Collected data entries
____________
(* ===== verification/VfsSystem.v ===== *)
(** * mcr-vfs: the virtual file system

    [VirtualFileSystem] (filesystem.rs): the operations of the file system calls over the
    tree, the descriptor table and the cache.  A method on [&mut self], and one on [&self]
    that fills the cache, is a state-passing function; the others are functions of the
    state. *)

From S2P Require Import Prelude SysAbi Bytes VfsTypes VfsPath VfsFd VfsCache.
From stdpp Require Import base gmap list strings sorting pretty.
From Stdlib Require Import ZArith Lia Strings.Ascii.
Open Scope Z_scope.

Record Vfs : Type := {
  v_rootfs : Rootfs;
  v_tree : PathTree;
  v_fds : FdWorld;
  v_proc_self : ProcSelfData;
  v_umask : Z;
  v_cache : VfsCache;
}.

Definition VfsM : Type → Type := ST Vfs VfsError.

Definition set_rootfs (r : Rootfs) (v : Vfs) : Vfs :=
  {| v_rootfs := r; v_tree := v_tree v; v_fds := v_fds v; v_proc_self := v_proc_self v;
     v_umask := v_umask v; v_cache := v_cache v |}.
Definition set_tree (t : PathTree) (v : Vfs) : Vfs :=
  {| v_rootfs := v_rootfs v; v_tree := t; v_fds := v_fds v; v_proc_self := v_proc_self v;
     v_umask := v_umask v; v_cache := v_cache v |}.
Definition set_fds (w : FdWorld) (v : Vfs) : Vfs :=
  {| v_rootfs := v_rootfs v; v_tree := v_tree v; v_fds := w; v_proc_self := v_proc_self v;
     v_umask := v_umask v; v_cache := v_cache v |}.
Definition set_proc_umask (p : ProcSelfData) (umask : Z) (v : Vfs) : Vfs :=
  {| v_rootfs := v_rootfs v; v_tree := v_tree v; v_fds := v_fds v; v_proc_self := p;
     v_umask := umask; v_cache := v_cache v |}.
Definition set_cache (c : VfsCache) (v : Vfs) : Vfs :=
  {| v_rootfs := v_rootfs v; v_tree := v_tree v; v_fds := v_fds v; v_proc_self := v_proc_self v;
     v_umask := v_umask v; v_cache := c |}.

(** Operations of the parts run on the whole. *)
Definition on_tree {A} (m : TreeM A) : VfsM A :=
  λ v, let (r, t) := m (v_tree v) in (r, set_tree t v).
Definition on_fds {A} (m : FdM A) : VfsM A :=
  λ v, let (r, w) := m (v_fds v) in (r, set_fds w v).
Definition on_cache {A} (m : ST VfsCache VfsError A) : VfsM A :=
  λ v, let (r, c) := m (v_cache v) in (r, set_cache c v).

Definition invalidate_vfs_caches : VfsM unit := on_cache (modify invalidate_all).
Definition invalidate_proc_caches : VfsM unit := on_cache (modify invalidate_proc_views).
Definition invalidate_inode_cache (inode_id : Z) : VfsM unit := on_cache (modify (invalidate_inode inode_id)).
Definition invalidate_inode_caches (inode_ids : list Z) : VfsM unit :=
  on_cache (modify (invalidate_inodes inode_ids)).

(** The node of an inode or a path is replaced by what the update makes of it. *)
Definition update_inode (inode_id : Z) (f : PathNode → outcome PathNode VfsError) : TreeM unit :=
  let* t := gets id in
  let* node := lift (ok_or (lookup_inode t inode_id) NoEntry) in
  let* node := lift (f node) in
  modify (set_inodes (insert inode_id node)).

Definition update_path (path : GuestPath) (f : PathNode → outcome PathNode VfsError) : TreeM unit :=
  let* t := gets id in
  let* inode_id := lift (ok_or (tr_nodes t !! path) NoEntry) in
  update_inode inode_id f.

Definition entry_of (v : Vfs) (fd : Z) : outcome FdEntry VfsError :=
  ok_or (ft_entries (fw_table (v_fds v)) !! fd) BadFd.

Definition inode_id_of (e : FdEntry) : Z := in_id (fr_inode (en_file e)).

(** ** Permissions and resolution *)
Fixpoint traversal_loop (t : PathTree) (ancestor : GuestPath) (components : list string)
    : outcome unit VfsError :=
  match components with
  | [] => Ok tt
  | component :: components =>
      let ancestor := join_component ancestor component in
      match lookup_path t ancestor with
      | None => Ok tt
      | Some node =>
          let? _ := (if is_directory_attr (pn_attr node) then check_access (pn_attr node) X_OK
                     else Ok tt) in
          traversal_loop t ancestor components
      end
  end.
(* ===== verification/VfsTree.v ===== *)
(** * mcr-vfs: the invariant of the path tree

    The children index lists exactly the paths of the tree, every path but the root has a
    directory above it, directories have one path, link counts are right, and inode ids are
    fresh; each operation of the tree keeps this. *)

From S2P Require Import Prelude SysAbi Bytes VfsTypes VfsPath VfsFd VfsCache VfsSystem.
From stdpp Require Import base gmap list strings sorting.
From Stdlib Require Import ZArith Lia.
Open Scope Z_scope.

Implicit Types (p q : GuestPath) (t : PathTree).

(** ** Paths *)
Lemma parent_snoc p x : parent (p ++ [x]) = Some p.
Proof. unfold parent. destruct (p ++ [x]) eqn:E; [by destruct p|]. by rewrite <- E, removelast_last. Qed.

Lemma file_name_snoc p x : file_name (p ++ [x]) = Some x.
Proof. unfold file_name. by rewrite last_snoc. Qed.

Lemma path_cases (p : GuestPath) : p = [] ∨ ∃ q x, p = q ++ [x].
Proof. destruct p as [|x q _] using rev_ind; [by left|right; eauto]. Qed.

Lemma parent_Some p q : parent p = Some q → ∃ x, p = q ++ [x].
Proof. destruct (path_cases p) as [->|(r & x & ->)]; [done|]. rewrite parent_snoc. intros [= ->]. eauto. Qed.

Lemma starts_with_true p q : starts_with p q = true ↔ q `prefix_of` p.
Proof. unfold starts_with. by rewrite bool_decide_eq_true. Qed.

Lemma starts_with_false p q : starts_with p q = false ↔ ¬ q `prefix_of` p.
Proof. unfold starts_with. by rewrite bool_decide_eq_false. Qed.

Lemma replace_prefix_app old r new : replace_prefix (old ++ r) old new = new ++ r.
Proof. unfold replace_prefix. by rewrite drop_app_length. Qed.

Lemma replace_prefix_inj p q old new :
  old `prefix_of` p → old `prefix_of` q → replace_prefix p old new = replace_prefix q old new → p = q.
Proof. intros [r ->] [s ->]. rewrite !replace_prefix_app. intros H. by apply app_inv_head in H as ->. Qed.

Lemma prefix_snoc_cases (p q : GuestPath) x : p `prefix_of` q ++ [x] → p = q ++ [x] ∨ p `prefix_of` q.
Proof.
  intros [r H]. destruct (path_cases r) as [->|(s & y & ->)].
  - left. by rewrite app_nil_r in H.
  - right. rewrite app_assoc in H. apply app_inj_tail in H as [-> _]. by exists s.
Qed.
____________
Problem to work on
What is needed is an exact copy of every record above.

Answer area
(* ===== verification/VfsSystem.v ===== *)
(** * mcr-vfs: the virtual file system

    [VirtualFileSystem] (filesystem.rs): the operations of the file system calls over the
    tree, the descriptor table and the cache.  A method on [&mut self], and one on [&self]
    that fills the cache, is a state-passing function; the others are functions of the
    state. *)

From S2P Require Import Prelude SysAbi Bytes VfsTypes VfsPath VfsFd VfsCache.
From stdpp Require Import base gmap list strings sorting pretty.
From Stdlib Require Import ZArith Lia Strings.Ascii.
Open Scope Z_scope.

Record Vfs : Type := {
  v_rootfs : Rootfs;
  v_tree : PathTree;
  v_fds : FdWorld;
  v_proc_self : ProcSelfData;
  v_umask : Z;
  v_cache : VfsCache;
}.

Definition VfsM : Type → Type := ST Vfs VfsError.

Definition set_rootfs (r : Rootfs) (v : Vfs) : Vfs :=
  {| v_rootfs := r; v_tree := v_tree v; v_fds := v_fds v; v_proc_self := v_proc_self v;
     v_umask := v_umask v; v_cache := v_cache v |}.
Definition set_tree (t : PathTree) (v : Vfs) : Vfs :=
  {| v_rootfs := v_rootfs v; v_tree := t; v_fds := v_fds v; v_proc_self := v_proc_self v;
     v_umask := v_umask v; v_cache := v_cache v |}.
Definition set_fds (w : FdWorld) (v : Vfs) : Vfs :=
  {| v_rootfs := v_rootfs v; v_tree := v_tree v; v_fds := w; v_proc_self := v_proc_self v;
     v_umask := v_umask v; v_cache := v_cache v |}.
Definition set_proc_umask (p : ProcSelfData) (umask : Z) (v : Vfs) : Vfs :=
  {| v_rootfs := v_rootfs v; v_tree := v_tree v; v_fds := v_fds v; v_proc_self := p;
     v_umask := umask; v_cache := v_cache v |}.
Definition set_cache (c : VfsCache) (v : Vfs) : Vfs :=
  {| v_rootfs := v_rootfs v; v_tree := v_tree v; v_fds := v_fds v; v_proc_self := v_proc_self v;
     v_umask := v_umask v; v_cache := c |}.

(** Operations of the parts run on the whole. *)
Definition on_tree {A} (m : TreeM A) : VfsM A :=
  λ v, let (r, t) := m (v_tree v) in (r, set_tree t v).
Definition on_fds {A} (m : FdM A) : VfsM A :=
  λ v, let (r, w) := m (v_fds v) in (r, set_fds w v).
Definition on_cache {A} (m : ST VfsCache VfsError A) : VfsM A :=
  λ v, let (r, c) := m (v_cache v) in (r, set_cache c v).

Definition invalidate_vfs_caches : VfsM unit := on_cache (modify invalidate_all).
Definition invalidate_proc_caches : VfsM unit := on_cache (modify invalidate_proc_views).
Definition invalidate_inode_cache (inode_id : Z) : VfsM unit := on_cache (modify (invalidate_inode inode_id)).
Definition invalidate_inode_caches (inode_ids : list Z) : VfsM unit :=
  on_cache (modify (invalidate_inodes inode_ids)).

(** The node of an inode or a path is replaced by what the update makes of it. *)
Definition update_inode (inode_id : Z) (f : PathNode → outcome PathNode VfsError) : TreeM unit :=
  let* t := gets id in
  let* node := lift (ok_or (lookup_inode t inode_id) NoEntry) in
  let* node := lift (f node) in
  modify (set_inodes (insert inode_id node)).

Definition update_path (path : GuestPath) (f : PathNode → outcome PathNode VfsError) : TreeM unit :=
  let* t := gets id in
  let* inode_id := lift (ok_or (tr_nodes t !! path) NoEntry) in
  update_inode inode_id f.

Definition entry_of (v : Vfs) (fd : Z) : outcome FdEntry VfsError :=
  ok_or (ft_entries (fw_table (v_fds v)) !! fd) BadFd.

Definition inode_id_of (e : FdEntry) : Z := in_id (fr_inode (en_file e)).

(** ** Permissions and resolution *)
Fixpoint traversal_loop (t : PathTree) (ancestor : GuestPath) (components : list string)
    : outcome unit VfsError :=
  match components with
  | [] => Ok tt
  | component :: components =>
      let ancestor := join_component ancestor component in
      match lookup_path t ancestor with
      | None => Ok tt
      | Some node =>
          let? _ := (if is_directory_attr (pn_attr node) then check_access (pn_attr node) X_OK
                     else Ok tt) in
          traversal_loop t ancestor components
      end
  end.
(* ===== verification/VfsTree.v ===== *)
(** * mcr-vfs: the invariant of the path tree

    The children index lists exactly the paths of the tree, every path but the root has a
    directory above it, directories have one path, link counts are right, and inode ids are
    fresh; each operation of the tree keeps this. *)

From S2P Require Import Prelude SysAbi Bytes VfsTypes VfsPath VfsFd VfsCache VfsSystem.
From stdpp Require Import base gmap list strings sorting.
From Stdlib Require Import ZArith Lia.
Open Scope Z_scope.

Implicit Types (p q : GuestPath) (t : PathTree).

(** ** Paths *)
Lemma parent_snoc p x : parent (p ++ [x]) = Some p.
Proof. unfold parent. destruct (p ++ [x]) eqn:E; [by destruct p|]. by rewrite <- E, removelast_last. Qed.

Lemma file_name_snoc p x : file_name (p ++ [x]) = Some x.
Proof. unfold file_name. by rewrite last_snoc. Qed.

Lemma path_cases (p : GuestPath) : p = [] ∨ ∃ q x, p = q ++ [x].
Proof. destruct p as [|x q _] using rev_ind; [by left|right; eauto]. Qed.

Lemma parent_Some p q : parent p = Some q → ∃ x, p = q ++ [x].
Proof. destruct (path_cases p) as [->|(r & x & ->)]; [done|]. rewrite parent_snoc. intros [= ->]. eauto. Qed.

Lemma starts_with_true p q : starts_with p q = true ↔ q `prefix_of` p.
Proof. unfold starts_with. by rewrite bool_decide_eq_true. Qed.

Lemma starts_with_false p q : starts_with p q = false ↔ ¬ q `prefix_of` p.
Proof. unfold starts_with. by rewrite bool_decide_eq_false. Qed.

Lemma replace_prefix_app old r new : replace_prefix (old ++ r) old new = new ++ r.
Proof. unfold replace_prefix. by rewrite drop_app_length. Qed.

Lemma replace_prefix_inj p q old new :
  old `prefix_of` p → old `prefix_of` q → replace_prefix p old new = replace_prefix q old new → p = q.
Proof. intros [r ->] [s ->]. rewrite !replace_prefix_app. intros H. by apply app_inv_head in H as ->. Qed.

Lemma prefix_snoc_cases (p q : GuestPath) x : p `prefix_of` q ++ [x] → p = q ++ [x] ∨ p `prefix_of` q.
Proof.
  intros [r H]. destruct (path_cases r) as [->|(s & y & ->)].
  - left. by rewrite app_nil_r in H.
  - right. rewrite app_assoc in H. apply app_inj_tail in H as [-> _]. by exists s.
Qed.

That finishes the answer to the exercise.